What is the number of lines in the data below that contain "Hcnt"? Reply with the number only.

-*-

Lemma test_problem_rows_length (tracers : Nc.dict tracer_metadata)
    (fptr : Nc.dataset) (dims : list string) :
  (forall name, In name (TestProblem.names_of tracers) ->
     stored_on fptr dims name) ->
  forall q,
    In q (map (data_of fptr) (TestProblem.names_of tracers)) ->
    List.length q = Nd.size (lens_of fptr dims).
Proof.
  intros Hst q Hq. apply in_map_iff in Hq. destruct Hq as [n [<- Hn]].
  destruct (Hst n Hn) as [var [G [_ L]]].
  unfold data_of. now rewrite G.
Qed.

Lemma test_problem_read_vals_reads
    (tracers : Nc.dict tracer_metadata) (depth : SpatialAxis)
    (fs : Nc.filesystem) (tracer_module_name fname : string)
    (fptr : Nc.dataset) (dims : list string) :
  fname <> "zeros" -> fname <> "gen_init_iterate" ->
  fs fname = Some fptr ->
  tracers <> [] ->
  NoDup dims -> (List.length dims <= 3)%nat -> dims_defined fptr dims ->
  (forall name, In name (TestProblem.names_of tracers) ->
     stored_on fptr dims name) ->
  TestProblem._read_vals tracers depth fs tracer_module_name fname
  = (let* vals :=
       read_tracers fptr (TestProblem.names_of tracers) (lens_of fptr dims) in
     OK (vals, map (fun n => (n, dim_len_of fptr n)) dims)).
Proof.
  intros Hz Hg Hfs Hne Hnd Hlen Hdef Hst.
  set (names := TestProblem.names_of tracers) in *.
  set (d := map (fun n => (n, dim_len_of fptr n)) dims).
  assert (Ex : forall n, In n names -> Utils.extract_dimensions fptr n = OK d).
  { intros n Hn. destruct (Hst n Hn) as [var [G [Dv _]]].
    unfold Utils.extract_dimensions. rewrite (lookup_var_stored _ _ _ G).
    cbn [bind]. rewrite Dv. apply (dims_fold fptr dims []); auto. }
  unfold TestProblem._read_vals.
  apply String.eqb_neq in Hz. apply String.eqb_neq in Hg. rewrite Hz, Hg.
  rewrite (open_read_one _ _ _ Hfs). cbn [bind].
  fold names.
  destruct names as [|n0 ns] eqn:En.
  { unfold names, TestProblem.names_of, Nc.keys in En.
    destruct tracers; [contradiction | discriminate]. }
  cbn [bind]. rewrite (Ex n0) by now left. cbn [bind].
  rewrite for_each_ok.
  2:{ intros x Hx. rewrite (Ex x Hx). cbn [bind].
      rewrite dict_eqb_refl; [reflexivity|].
      unfold d. now rewrite keys_dims. }
  cbn [bind].
  assert (Ld : List.length d = List.length dims)
    by (unfold d; apply length_map).
  rewrite Ld. destruct (Nat.ltb_spec 3 (List.length dims)); [lia|].
  unfold d. rewrite values_dims. reflexivity.
Qed.

Lemma test_problem_read_vals_rows
    (tracers : Nc.dict tracer_metadata) (depth : SpatialAxis)
    (fs : Nc.filesystem) (tracer_module_name fname : string)
    (fptr : Nc.dataset) (dims : list string) :
  fname <> "zeros" -> fname <> "gen_init_iterate" ->
  fs fname = Some fptr ->
  tracers <> [] ->
  NoDup dims -> (1 <= List.length dims <= 3)%nat -> dims_defined fptr dims ->
  (forall name, In name (TestProblem.names_of tracers) ->
     stored_on fptr dims name) ->
  TestProblem._read_vals tracers depth fs tracer_module_name fname
  = OK ({| Nd.shape := List.length tracers :: lens_of fptr dims;
           Nd.data :=
             List.concat (map (data_of fptr) (TestProblem.names_of tracers)) |},
        map (fun n => (n, dim_len_of fptr n)) dims).
Proof.
  intros Hz Hg Hfs Hne Hnd Hlen Hdef Hst.
  rewrite (test_problem_read_vals_reads tracers depth fs tracer_module_name
             fname fptr dims) by (assumption || lia).
  rewrite (read_tracers_stored fptr dims); [| | exact Hdef | exact Hst].
  - cbn [bind]. unfold TestProblem.names_of, Nc.keys.
    now rewrite length_map.
  - intros ->. cbn in Hlen. lia.
Qed.

Lemma test_problem_read_vals_scalars
    (tracers : Nc.dict tracer_metadata) (depth : SpatialAxis)
    (fs : Nc.filesystem) (tracer_module_name fname : string)
    (fptr : Nc.dataset) :
  fname <> "zeros" -> fname <> "gen_init_iterate" ->
  fs fname = Some fptr ->
  tracers <> [] ->
  (forall name, In name (TestProblem.names_of tracers) ->
     stored_on fptr [] name) ->
  TestProblem._read_vals tracers depth fs tracer_module_name fname
  = Raise (IndexError (Msg "too many indices for array")).
Proof.
  intros Hz Hg Hfs Hne Hst.
  rewrite (test_problem_read_vals_reads tracers depth fs tracer_module_name
             fname fptr []); try assumption.
  - destruct tracers as [|[n0 m0] ts]; [contradiction|].
    unfold TestProblem.names_of, Nc.keys. cbn [map fst lens_of].
    rewrite read_tracers_scalars; [reflexivity|].
    apply Hst. now left.
  - constructor.
  - cbn. lia.
  - intros k [].
Qed.

(** X18.  The grid-aware reader on a file, under a name other than the two
    generated sources, that stores every tracer on the same distinct
    dimensions, one to three of them: it returns one row per tracer, in
    the order of the tracers, row [i] holding the values of tracer [i] as
    stored, and the dimensions with the lengths the file gives them.
    Tracers stored as scalars, on no dimension, are refused with an
    [IndexError]. *)
Theorem test_problem_read_vals_stored
    (tracers : Nc.dict tracer_metadata) (depth : SpatialAxis)
    (fs : Nc.filesystem) (tracer_module_name fname : string)
    (fptr : Nc.dataset) (dims : list string) :
  fname <> "zeros" -> fname <> "gen_init_iterate" ->
  fs fname = Some fptr ->
  tracers <> [] ->
  NoDup dims -> (List.length dims <= 3)%nat -> dims_defined fptr dims ->
  (forall name, In name (TestProblem.names_of tracers) ->
     stored_on fptr dims name) ->
  (dims = [] ->
   TestProblem._read_vals tracers depth fs tracer_module_name fname
   = Raise (IndexError (Msg "too many indices for array")))
  /\
  (dims <> [] ->
   exists vals,
     TestProblem._read_vals tracers depth fs tracer_module_name fname
     = OK (vals, map (fun n => (n, dim_len_of fptr n)) dims) /\
     Nd.shape vals = List.length tracers :: lens_of fptr dims /\
     Nd.well_formed vals /\
     forall i name, nth_error (TestProblem.names_of tracers) i = Some name ->
       Nd.index0 vals i
       = OK {| Nd.shape := lens_of fptr dims; Nd.data := data_of fptr name |}).
Proof.
  intros Hz Hg Hfs Hne Hnd Hlen Hdef Hst. split.
  { intros ->.
    now apply (test_problem_read_vals_scalars tracers depth fs
                 tracer_module_name fname fptr). }
  intros Hdims.
  assert (Hlen' : (1 <= List.length dims <= 3)%nat)
    by (destruct dims; [contradiction | cbn in *; lia]).
  assert (Hrows := test_problem_rows_length tracers fptr dims Hst).
  assert (Hcnt : List.length tracers
                 = List.length (map (data_of fptr)
                                  (TestProblem.names_of tracers)))
    by (unfold TestProblem.names_of, Nc.keys; now rewrite !length_map).
  eexists. split; [|split; [|split]].
  - apply (test_problem_read_vals_rows tracers depth fs tracer_module_name
             fname fptr dims); assumption.
  - reflexivity.
  - unfold Nd.well_formed. cbn [Nd.shape Nd.data Nd.size fold_right].
    fold (Nd.size (lens_of fptr dims)).
    now rewrite (length_concat_const _ _ Hrows), <- Hcnt.
  - intros i name Hi. rewrite Hcnt.
    apply index0_concat; [exact Hrows|].
    rewrite nth_error_map, Hi. reflexivity.
Qed.

Lemma test_problem_read_vals_stored_witness :
  (exists vals,
     TestProblem._read_vals tracers_ab axis_10_20
       (one_file "iterate.nc" two_tracer_file) "abio" "iterate.nc"
     = OK (vals, map (fun n => (n, dim_len_of two_tracer_file n)) ["x"; "y"]) /\
     Nd.shape vals
     = List.length tracers_ab :: lens_of two_tracer_file ["x"; "y"] /\
     Nd.well_formed vals /\
     forall i name, nth_error (TestProblem.names_of tracers_ab) i = Some name ->
       Nd.index0 vals i
       = OK {| Nd.shape := lens_of two_tracer_file ["x"; "y"];
               Nd.data := data_of two_tracer_file name |})
  /\
  TestProblem._read_vals tracers_a axis_10_20
    (one_file "iterate.nc" scalar_file) "abio" "iterate.nc"
  = Raise (IndexError (Msg "too many indices for array")).
Proof.
  split.
  - apply (test_problem_read_vals_stored tracers_ab axis_10_20
             (one_file "iterate.nc" two_tracer_file) "abio" "iterate.nc"
             two_tracer_file ["x"; "y"]).
    + discriminate.
    + discriminate.
    + reflexivity.
    + discriminate.
    + repeat constructor; cbn; intuition discriminate.
    + cbn. lia.
    + intros k [<-|[<-|[]]]; reflexivity.
    + intros name [<-|[<-|[]]]; eexists; repeat split; reflexivity.
    + discriminate.
  - apply (test_problem_read_vals_stored tracers_a axis_10_20
             (one_file "iterate.nc" scalar_file) "abio" "iterate.nc"
             scalar_file []).
    + discriminate.
    + discriminate.
    + reflexivity.
    + discriminate.
    + constructor.
    + cbn. lia.
    + intros k [].
    + intros name [<-|[]]; eexists; repeat split; reflexivity.
    + reflexivity.
Defined.

(** ** The no-grid [dump]: define, write, and reading the file again *)

Lemma append_inj_same_length (s t a b : string) :
  String.length a = String.length b -> s +++ a = t +++ b -> s = t /\ a = b.
Proof.
  intros L. revert t. induction s as [|c s IH]; intros t H.
  - destruct t as [|c' t]; [now split|].
    apply (f_equal String.length) in H. cbn in H.
    rewrite length_append in H. lia.
  - destruct t as [|c' t].
    + apply (f_equal String.length) in H. cbn in H.
      rewrite length_append in H. lia.
    + cbn in H. injection H as -> H. destruct (IH t H) as [-> ->].
      now split.
Qed.

Lemma define_loop_as_create_vars (dimnames names : list string)
    (fptr : Nc.dataset) :
  Nc.for_each names
    (fun tracer_name =>
       Nc.for_each ["_CUR"; "_OLD"]
         (fun sfx => Nc.createVariable (tracer_name +++ sfx) dimnames []))
    fptr
  = Utils.create_vars (cur_old_vars dimnames names) fptr.
Proof.
  unfold Utils.create_vars.
  revert fptr. induction names as [|t names IH]; intros fptr; [reflexivity|].
  cbn [Nc.for_each cur_old_vars flat_map app fst snd
       Utils.vm_dimensions Utils.vm_attrs].
  fold (cur_old_vars dimnames names). unfold Nc.bind_io.
  destruct (Nc.createVariable (t +++ "_CUR") dimnames [] fptr)
    as [[[]|e] f1]; [|reflexivity].
  destruct (Nc.createVariable (t +++ "_OLD") dimnames [] f1)
    as [[[]|e] f2]; [|reflexivity].
  cbn [Nc.ret]. apply IH.
Qed.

-*-

• _OUTPUT_
3